ABOUT THIS EXERCISE: Repeat exactly the lines below that lie between the line with "(** What comes after a run that returned. *)" and the line with "revert c s.", counting both of those lines as part of the answer.

RECORDS SHOWN:

(* ===== verification/LogProps.v ===== *)
(** Properties of the buffer cache and of the log. *)
From S2P Require Import Prelude Sleeplock Bio BioInv BioSpec Log LogPure LogSpec LogTxn.

(** * The cache is transparent *)

(** A client's reads and writes of whole blocks. *)
Inductive bop := BRead (b : Z) | BWrite (b : Z) (d : block).

Definition run_bop (dev : Z) (o : bop) : M bio block :=
  match o with
  | BRead b => i <- bread dev b ;; x <- get_buf i ;; brelse i ;; ret (b_data x)
  | BWrite b d => i <- bread dev b ;; write_data i d ;; bwrite i ;; brelse i ;; ret d
  end.

Fixpoint run_bops (dev : Z) (os : list bop) : M bio (list block) :=
  match os with
  | [] => ret []
  | o :: os' => d <- run_bop dev o ;; ds <- run_bops dev os' ;; ret (d :: ds)
  end.

(** The same operations on the disk itself. *)
Fixpoint disk_run (D : Z -> block) (os : list bop) : list block * (Z -> block) :=
  match os with
  | [] => ([], D)
  | BRead b :: os' => let r := disk_run D os' in (D b :: r.1, r.2)
  | BWrite b d :: os' => let r := disk_run (fset D b d) os' in (d :: r.1, r.2)
  end.

Section cache.
Context (dv : Z).

Lemma wp_run_bop o c s D (Q : cpu -> bio -> block -> Prop) :
  cpu_ok c -> bst dv s D D (fun _ => 0) nolock ->
  (forall c' s', same_cpu c c' ->
     bst dv s' (disk_run D [o]).2 (disk_run D [o]).2 (fun _ => 0) nolock -> Q c' s' (default [] (head (disk_run D [o]).1))) ->
  wp (run_bop dv o) c s Q.
Proof.
  intros Hc Hst HQ. destruct (Hc) as [Hcb Hcs]. destruct o as [b|b d]; cbn [run_bop disk_run head default fst snd] in *.
  - wp_step. eapply (wp_bread' dv c s _ _ _ _ Hst Hcb Hcs b []); [done|lia|lia|right; change NBUF with 30%nat; simpl; lia|].
    intros s1 i Hst1 Hl1 _ _. unfold get_buf. wp_step. wp_step. wp_step.
    eapply (wp_brelse' dv c _ _ _ _ _ Hst1 Hcb Hcs b); [exact Hl1|by rewrite fset_eq|rewrite fset_eq; lia|done|].
    intros c2 s2 Hcc Hst2 _ _. wp_step. rewrite (loaded_content _ _ _ _ Hl1), (bst_content _ _ _ _ _ _ _ Hst1).
    apply HQ; [done|]. bst_agree Hst2.
  - wp_step. eapply (wp_bread' dv c s _ _ _ _ Hst Hcb Hcs b []); [done|lia|lia|right; change NBUF with 30%nat; simpl; lia|].
    intros s1 i Hst1 Hl1 _ _. wp_step. eapply (wp_write_data' dv c _ _ _ _ _ Hst1 b); [done|rewrite fset_eq; lia|].
    intros s2 Hst2 Hsb2 _. still Hst1 Hsb2 Hl1. wp_step.
    eapply (wp_bwrite' dv c _ _ _ _ _ Hst2 Hcs b); [exact Hl1|by rewrite fset_eq|rewrite fset_eq; lia|].
    intros s3 Hst3 Hsb3 _. still Hst2 Hsb3 Hl1. wp_step. rewrite fset_eq in Hst3.
    eapply (wp_brelse' dv c _ _ _ _ _ Hst3 Hcb Hcs b); [exact Hl1|by rewrite fset_eq|rewrite fset_eq; lia|by rewrite !fset_eq|].
    intros c4 s4 Hcc Hst4 _ _. wp_step. apply HQ; [done|]. bst_agree Hst4.
Qed.

Lemma wp_run_bops os c s D :
  cpu_ok c -> bst dv s D D (fun _ => 0) nolock ->
  wp (run_bops dv os) c s (fun c' s' ds => same_cpu c c' /\ ds = (disk_run D os).1 /\
    bst dv s' (disk_run D os).2 (disk_run D os).2 (fun _ => 0) nolock).
Proof.
  revert c s D. induction os as [|o os IH]; intros c s D Hc Hst; cbn [run_bops disk_run].
  - by apply wp_ret.
  - wp_step. eapply wp_run_bop; [done|exact Hst|]. intros c1 s1 Hcc Hst1. wp_step.
    eapply wp_mono; [apply (IH c1 s1 (disk_run D [o]).2); [by eapply same_cpu_ok|done]|].
    intros c2 s2 ds (Hcc2 & -> & Hst2). wp_step. split; [by eapply same_cpu_trans|]. by destruct o.
Qed.
End cache.

(** C20 The buffer cache is transparent: from boot, any sequence of reads and write-throughs of
    any blocks returns what the same sequence on the bare disk returns and leaves the same
    disk, whatever is evicted on the way; no operation panics or waits. *)
Theorem bcache_transparent (dv : Z) (D : Z -> block) (os : list bop) (p : Z) (n : nat) :
  dv <> 0 ->
  exists c s, (binit ;; run_bops dv os) (mkcpu [] p n [] 0 []) (bio0 D) = Ret c s (disk_run D os).1 /\
    (forall b, dsk s b = (disk_run D os).2 b) /\ forall b, refs dv s b = 0.
Proof.
  intros Hdv. assert (wp (binit ;; run_bops dv os) (mkcpu [] p n [] 0 []) (bio0 D) (fun c s ds => ds = (disk_run D os).1 /\
    (forall b, dsk s b = (disk_run D os).2 b) /\ forall b, refs dv s b = 0)) as H.
  { wp_step. destruct (binit_run D p n []) as (s1 & Hrun & Hd & _ & Hb). unfold wp at 1. rewrite Hrun. clear Hrun.
    eapply wp_mono; [apply (wp_run_bops dv os _ s1 D); [|by apply boot_bst]|].
    - split; simpl; [apply not_elem_of_nil|intros i; apply not_elem_of_nil].
    - intros c2 s2 ds (_ & -> & Hst). split_and!; [done|apply Hst|]. intros b. by rewrite (bst_refs _ _ _ _ _ _ _ Hst). }
  apply wp_elim in H as (c & s & ds & Hrun & Hds & H2). rewrite Hds in Hrun. exists c, s. exact (conj Hrun H2).
Qed.

Lemma bcache_transparent_witness :
  1 <> 0 /\ exists c s, (binit ;; run_bops 1 [BWrite 7 [1]; BRead 9; BRead 7]) (mkcpu [] 3 0 [] 0 []) (bio0 (fun b => [b]))
    = Ret c s [[1]; [9]; [1]].
Proof.
  split; [done|]. destruct (bcache_transparent 1 (fun b => [b]) [BWrite 7 [1]; BRead 9; BRead 7] 3 0 ltac:(done)) as (c & s & H & _).
  exists c, s. exact H.
Defined.

(** * The log *)

(** C1 Crash safety. Boot a machine from any disk with a well-formed log header and run any
    admitted sequence of [begin_op], logged writes and [end_op] of any number of overlapping
    system calls. The run returns, and the cached contents are those of the atomic store. Cut
    the power after any number [k] of the disk writes (those of the boot's own recovery
    included) and boot again: recovery returns, and every block outside the log is as in the
    stable contents of the atomic store after some prefix of the operations, the whole run
    if all its writes were done; so a transaction is there entirely or not at all. *)
Theorem log_crash_safe (dv : Z) (sb : superblock) (D : Z -> block) (os : list lop) (p : Z) (n : nat) :
  let start := sb_logstart sb in
  let size := sb_nlog sb in
  let a0 := mkast (logical start D) (logical start D) [] 0 in
  0 < dv < 4294967296 -> 0 <= start -> start + size < 2147483648 -> 2 <= size <= LOGSIZE ->
  disk_ok start size D -> lguards start size os a0 ->
  exists c s W,
    (boot dv sb ;; run_lops os) (mkcpu [] p n [] 0 []) (boot_state D) = Ret c s tt /\
    dwrites (lbio s) = reverse W /\
    (forall b, home start size b -> content dv (lbio s) b = a_cur (arun os a0) b) /\
    forall k, exists j c2 s2, (j <= length os)%nat /\ ((length W <= k)%nat -> j = length os) /\
      boot dv sb (mkcpu [] p n [] 0 []) (boot_state (fsets D (take k W))) = Ret c2 s2 tt /\
      forall b, home start size b -> dsk (lbio s2) b = a_stable (arun (take j os) a0) b.
Proof.
  intros start size a0 Hdv Hstart Hend Hsize Hok Hg.
  assert (wp (boot dv sb ;; run_lops os) (mkcpu [] p n [] 0 []) (boot_state D) (fun c s _ => exists D' W,
    sim dv start size s (arun os a0) D' /\ dwrites (lbio s) = reverse W /\ crash_run start size D W os a0)) as H.
  { wp_step. eapply wp_mono; [by apply (wp_boot dv start size)|].
    intros c1 s1 [] (Hcc & D1 & Hs1 & Hw1 & HD1).
    eapply wp_mono; [apply (wp_run_lops dv start size Hdv Hstart Hend Hsize os c1 s1 a0 D1); [|done|done]|].
    - eapply same_lcpu; [done|]. split; [split|]; simpl; intros; apply not_elem_of_nil.
    - intros c2 s2 [] (_ & D2 & W2 & Hs2 & Hw2 & Hrun). exists D2, (recover_writes start D ++ W2). split_and!; [done| |].
      + by rewrite Hw2, Hw1, reverse_app.
      + apply (recover_crash_run start size); try done. intros k. destruct (Hrun k) as (Hk & j & Hj & Hl & Hd).
        assert (forall x, fsets D1 (take k W2) x = fsets (fsets D (recover_writes start D)) (take k W2) x) as He
          by (intros x; symmetry; by apply fsets_ext).
        split; [by eapply disk_ok_ext|]. exists j. split_and!; [done|done|]. intros b Hb.
        rewrite <- (logical_ext start _ _ b He). by apply Hd. }
  apply wp_elim in H as (c & s & [] & Hrun & D' & W & (V & Ht & HV & _) & Hw & Hcr).
  exists c, s, W. refine (conj Hrun (conj Hw (conj _ _))).
  - intros b Hb. rewrite (bst_content _ _ _ _ _ _ _ (tx_bst _ _ _ _ _ _ _ _ Ht)). by apply HV.
  - intros k. destruct (Hcr k) as (Hk & j & Hj & Hl & Hd).
    assert (wp (boot dv sb) (mkcpu [] p n [] 0 []) (boot_state (fsets D (take k W))) (fun c s _ =>
      forall b, home start size b -> dsk (lbio s) b = logical start (fsets D (take k W)) b)) as H.
    { eapply wp_mono; [by apply (wp_boot dv start size)|]. intros c2 s2 [] (_ & D2 & (V2 & Ht2 & _ & HD2) & _).
      intros b Hb. rewrite (st_dsk _ _ _ _ _ _ (tx_bst _ _ _ _ _ _ _ _ Ht2)). by apply HD2. }
    apply wp_elim in H as (c2 & s2 & [] & Hb2 & Hdsk). exists j, c2, s2. refine (conj Hj (conj Hl (conj Hb2 _))).
    intros b Hb. rewrite Hdsk by exact Hb. exact (Hd b Hb).
Qed.

(** Two overlapping system calls that write the same block and another one. *)
Definition demo_sb : superblock := mksb 270544960 2000 1000 200 30 2 32 45.
Definition demo_disk : Z -> block := fun _ => replicate 1024 0.
Definition demo_ops : list lop := [OBegin; OWrite 100 [1]; OBegin; OWrite 101 [2]; OEnd; OWrite 100 [3]; OEnd].

Lemma log_crash_safe_witness :
  lguards 2 30 demo_ops (mkast (logical 2 demo_disk) (logical 2 demo_disk) [] 0) /\
  exists c s W, (boot 1 demo_sb ;; run_lops demo_ops) (mkcpu [] 1 0 [] 0 []) (boot_state demo_disk) = Ret c s tt /\
    dwrites (lbio s) = reverse W.
Proof.
  assert (lguards 2 30 demo_ops (mkast (logical 2 demo_disk) (logical 2 demo_disk) [] 0)) as Hg.
  { unfold demo_ops, lguards, lguard, home, LOGSIZE, MAXOPBLOCKS. cbn [astep a_out a_blocks]. split_and!; first [lia | by vm_compute]. }
  split; [exact Hg|].
  destruct (log_crash_safe 1 demo_sb demo_disk demo_ops 1 0) as (c & s & W & Hrun & Hw & _).
  - lia.
  - vm_compute. done.
  - vm_compute. done.
  - vm_compute. done.
  - change (header_ok 2 30 (replicate 1024 0)). apply header_ok_nil; [lia|reflexivity|reflexivity].
  - exact Hg.
  - exists c, s, W. split; [exact Hrun|exact Hw].
Defined.

(** When a commit is under way, or the reservations of the open calls and of this one could
    exceed the log, [begin_op] changes nothing and sleeps on the log's channel, holding the
    log's lock (which [sleep] gives up) and nothing else. *)
Lemma begin_op_waits c s :
  held c = [] ->
  l_committing (lg s) <> 0 \/ LOGSIZE < lh_n (lg s) + (l_outstanding (lg s) + 1) * MAXOPBLOCKS ->
  exists c' k, begin_op c s = Sleep ChLog c' s k /\ held c' = [LLog].
Proof.
  intros Hc Hs. unfold begin_op, bind at 1, acquire. rewrite Hc.
  rewrite decide_False by apply not_elem_of_nil.
  unfold sleep_loop, getcpu, gets. unfold bind. cbn [obind]. rewrite loop_S. unfold bind. cbn [obind].
  destruct (Z.eqb_spec (l_committing (lg s)) 0); cbn [negb].
  - destruct (Z.gtb_spec (lh_n (lg s) + (l_outstanding (lg s) + 1) * MAXOPBLOCKS) LOGSIZE); [|lia].
    unfold sleep. cbn [held set_held]. rewrite !decide_True by (done || set_solver).
    destruct (wakeups _); cbn [obind]; eauto.
  - unfold sleep. cbn [held set_held]. rewrite !decide_True by (done || set_solver).
    destruct (wakeups _); cbn [obind]; eauto.
Qed.

Lemma begin_op_waits_witness :
  exists c' k, begin_op (mkcpu [] 1 0 [] 0 []) (mklogst (mklog 2 30 3 0 1 0 []) (bio0 demo_disk)) =
    Sleep ChLog c' (mklogst (mklog 2 30 3 0 1 0 []) (bio0 demo_disk)) k /\ held c' = [LLog].
Proof. apply begin_op_waits; [reflexivity|]. right. vm_compute. reflexivity. Defined.

(** * The reservation of [begin_op]

    It counts [LOGSIZE] blocks, but a log of [LOGSIZE] blocks has one of them for its header,
    which [log_write] accounts for. *)

(** What comes after a run that returned. *)
Lemma run_lops_snoc os o c s c' s' : run_lops os c s = Ret c' s' tt -> run_lops (os ++ [o]) c s = (run_lop o ;; ret tt) c' s'.
Proof.
  revert c s. induction os as [|x os IH]; intros c s; cbn [run_lops app].
  - by intros [= -> ->].
  - unfold bind at 1 2. destruct (run_lop x c s) as [c1 s1 []| | |]; cbn [obind]; try done. apply IH.
Qed.

(** C36: The reservation does not cover the log's header. Boot from any disk with a well-formed log header and run any
    sequence of operations that [begin_op] and [log_write] admit, after which the open transaction
    has [size - 1] blocks. Then the next logged write panics, of whatever block, also one that
    is in the transaction already. In a log of [LOGSIZE] blocks, as mkfs makes it, three system calls that write no
    more than the ten blocks each has reserved get there: [begin_op] has admitted all three of them. *)
Theorem log_reservation_overrun (dv : Z) (sb : superblock) (D : Z -> block) (os : list lop) (b : Z) (d : block) (p : Z) (n : nat) :
  let start := sb_logstart sb in
  let size := sb_nlog sb in
  let a := arun os (mkast (logical start D) (logical start D) [] 0) in
  0 < dv < 4294967296 -> 0 <= start -> start + size < 2147483648 -> 2 <= size <= LOGSIZE ->
  disk_ok start size D -> lguards start size os (mkast (logical start D) (logical start D) [] 0) ->
  Z.of_nat (length (a_blocks a)) = size - 1 -> 0 <= b < 2147483648 ->
  (boot dv sb ;; run_lops (os ++ [OWrite b d])) (mkcpu [] p n [] 0 []) (boot_state D) = Panic "too big a transaction".
Proof.
  intros start size a Hdv Hstart Hend Hsize Hok Hg Hfull Hb. pose proof (wp_boot dv start size Hdv Hstart Hend Hsize sb D p n [] eq_refl eq_refl Hok) as H.
  apply wp_elim in H as (c1 & s1 & [] & Hr1 & Hcc & D1 & Hs1 & _).
  assert (lcpu c1) as Hc1 by (eapply same_lcpu; [done|]; split; [split|]; simpl; intros; apply not_elem_of_nil).
  pose proof (wp_run_lops dv start size Hdv Hstart Hend Hsize os c1 s1 _ D1 Hc1 Hs1 Hg) as H. apply wp_elim in H as (c2 & s2 & [] & Hr2 & Hcc2 & D2 & W & (V & Ht & _) & _).
  unfold bind at 1. rewrite Hr1. cbn [obind]. rewrite (run_lops_snoc _ _ _ _ _ _ Hr2). unfold bind at 1.
  rewrite (owrite_full dv start size Hdv Hsize c2 s2 _ V D2 _ b d ltac:(by eapply same_lcpu) Ht Hb Hfull). done.
Qed.

(** Three system calls open, of which two have written the ten blocks they have reserved, and the
    third nine. *)
Definition full_ops : list lop :=
  [OBegin; OBegin; OBegin] ++ ((fun i => OWrite (100 + Z.of_nat i) []) <$> seq 0 29).

Lemma log_reservation_overrun_witness :
  a_out (arun full_ops (mkast (logical 2 demo_disk) (logical 2 demo_disk) [] 0)) * MAXOPBLOCKS = 29 + 1 /\
  (boot 1 demo_sb ;; run_lops (full_ops ++ [OWrite 129 []])) (mkcpu [] 1 0 [] 0 []) (boot_state demo_disk) = Panic "too big a transaction".
Proof.
  split; [by vm_compute|]. apply (log_reservation_overrun 1 demo_sb demo_disk full_ops 129 [] 1 0).
  - lia.
  - vm_compute. done.
  - vm_compute. done.
  - vm_compute. done.
  - change (header_ok 2 30 (replicate 1024 0)). apply header_ok_nil; [lia|reflexivity|reflexivity].
  - change (sb_logstart demo_sb) with 2. change (sb_nlog demo_sb) with 30. unfold full_ops. cbn [app fmap list_fmap seq lguards lguard astep a_out a_blocks]. unfold home, LOGSIZE, MAXOPBLOCKS.
    split_and!; first [lia | by vm_compute].
  - by vm_compute.
  - lia.
Defined.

SOLVED EXERCISE:
(** What comes after a run that returned. *)
Lemma run_lops_snoc os o c s c' s' : run_lops os c s = Ret c' s' tt -> run_lops (os ++ [o]) c s = (run_lop o ;; ret tt) c' s'.
Proof.
  revert c s. induction os as [|x os IH]; intros c s; cbn [run_lops app].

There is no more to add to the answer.